Here are some technical aspects of TVC storyboard.
A film is a composition of various individual shots. Collaboration becomes a film. So visualize the film, divide it into still shots. Each shot should be in flow depicting the story to be communicated.
Just image isn’t enough. Describe each in text, just below the shots. Describe the place, ambience, action, character, expressions everything. Put the dialogues within quotes clearly mentioning who is talking to whom.
Each frame comes with an audio input. It’s rarely blank. If not always a music or jingle, there may be some sound effects (SFX) in the backdrop. Sound effect can be anything like a glass breaking sound, or a sudden scream or sound of rain. You may also have a voice over (VO) in the backdrop. If your story demands a voice of over from the backdrop conveying brand benefit or story narration write MVO for a male voice over and FVO for a female voice over.

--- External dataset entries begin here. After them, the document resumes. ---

(* ===== verification/OSFile.v ===== *)
(** The file-backed block device (vfs.go section 1).  It forwards to an open file
    of the operating system, whose calls are a parameter of the shape of the
    block-device interface; what the file promises the device promises too, so
    the theorems on databases over a lawful device hold over such files. *)

From Stdlib Require Import Strings.Byte.
From S2P Require Import Common.
From S2P Require Import Prelude.
From S2P Require Import VFS.

Module OSFile.

Record OSFileDevice (F : Type) := mkOSFile { file : F; path : bytes }.
Arguments mkOSFile {_} _ _.
Arguments file {_} _.
Arguments path {_} _.

Section Device.
Context {F : Type} `{BlockDevice F}.

(** [os.OpenFile(path, O_RDWR|O_CREATE, 0666)]. *)
Variable OpenFile : bytes -> result F.

Definition NewOSFileDevice (p : bytes) : result (OSFileDevice F) :=
  f ← OpenFile p; Ok (mkOSFile f p).

(** The receiver may be nil. *)
Definition Path (d : option (OSFileDevice F)) : bytes := match d with None => [] | Some d => path d end.

(** A call on the file of a device. *)
Definition on_file {A} (call : A * F) (d : OSFileDevice F) : A * OSFileDevice F := (call.1, mkOSFile call.2 (path d)).

Definition ReadAt (d : OSFileDevice F) (len off : Z) : result (mem * Z * option error) := VFS.ReadAt (file d) len off.
Definition WriteAt (d : OSFileDevice F) (p : mem) (len off : Z) : result (Z * option error) * OSFileDevice F :=
  on_file (VFS.WriteAt (file d) p len off) d.
Definition Sync (d : OSFileDevice F) : option error * OSFileDevice F := on_file (VFS.Sync (file d)) d.
Definition Stat (d : OSFileDevice F) : result Z := StatSize (file d).
Definition Close (d : OSFileDevice F) : option error * OSFileDevice F := on_file (CloseDevice (file d)) d.
End Device.
End OSFile.

#[export] Instance OSFile_BlockDevice {F} `{BlockDevice F} : BlockDevice (OSFile.OSFileDevice F) := {|
  ReadAt := OSFile.ReadAt;
  WriteAt := OSFile.WriteAt;
  Sync := OSFile.Sync;
  StatSize := OSFile.Stat;
  CloseDevice := OSFile.Close
|}.

(** The device keeps the promises of its file. *)
#[export] Program Instance OSFile_BlockDeviceSpec {F} `{BlockDeviceSpec F} : BlockDeviceSpec (OSFile.OSFileDevice F) := {|
  dev_size d := dev_size (OSFile.file d);
  dev_at d := dev_at (OSFile.file d)
|}.
Next Obligation. intros F ? ? d. apply dev_size_nonneg. Qed.
Next Obligation. intros F ? ? d i. apply dev_past_end. Qed.
Next Obligation. intros F ? ? d len off. apply (ReadAt_returns (OSFile.file d)). Qed.
Next Obligation. intros F ? ? d len off p n e. apply (ReadAt_data (OSFile.file d)). Qed.
Next Obligation. intros F ? ? d len off p n. apply (ReadAt_full (OSFile.file d)). Qed.
Next Obligation. intros F ? ? d len off p n e. apply (ReadAt_eof (OSFile.file d)). Qed.
Next Obligation.
intros F ? ? d p len off Hoff. destruct (WriteAt_returns (OSFile.file d) p len off Hoff) as (n & e & f' & E).
exists n, e, (OSFile.mkOSFile f' (OSFile.path d)). cbn. unfold OSFile.WriteAt, OSFile.on_file. by rewrite E.
Qed.
Next Obligation.
intros F ? ? d p len off n d' Hl Ho E. cbn in E. unfold OSFile.WriteAt, OSFile.on_file in E.
destruct (WriteAt (OSFile.file d) p len off) as [r f'] eqn:Ef. injection E as -> <-. by apply (WriteAt_data (OSFile.file d) p len off n).
Qed.
Next Obligation.
intros F ? ? d p len off r d' i Hl Ho E. cbn in E. unfold OSFile.WriteAt, OSFile.on_file in E.
destruct (WriteAt (OSFile.file d) p len off) as [r' f'] eqn:Ef. injection E as -> <-. by apply (WriteAt_frame (OSFile.file d) p len off r).
Qed.
Next Obligation.
intros F ? ? d e d' E i. cbn in E. unfold OSFile.Sync, OSFile.on_file in E.
destruct (Sync (OSFile.file d)) as [e' f'] eqn:Ef. injection E as -> <-. by apply (Sync_frame (OSFile.file d) e).
Qed.
Next Obligation.
intros F ? ? d e d' E. cbn in E. unfold OSFile.Sync, OSFile.on_file in E.
destruct (Sync (OSFile.file d)) as [e' f'] eqn:Ef. injection E as -> <-. by apply (Sync_size (OSFile.file d) e).
Qed.
Next Obligation. intros F ? ? d z. apply (StatSize_spec (OSFile.file d)). Qed.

In a television commercial there has to be a shot, which talks about the product and shows its functionality. Such window is called a product window. Products requiring demonstration generally have such product window. Generally most of the films finish off with a brand window, displaying brand logo and brand tagline.
Whatever text is displayed on the television screen is termed as ‘Super’. Whenever you wish a text to appear on the screen – be it your main message or brand’s sign off message, mention ‘super’ before the text you wish to display on screen.
A television commercial is incomplete if you don’t mention the type of shots and type of camera movement. It can be mid shot, wide shot, extreme close up – as per your script’s demand. Also mention how you plan to move the camera – pan or zoom, tilt or still shot. Mentioning camera shot and movement will make it easier for the director to convert your storyboard into film.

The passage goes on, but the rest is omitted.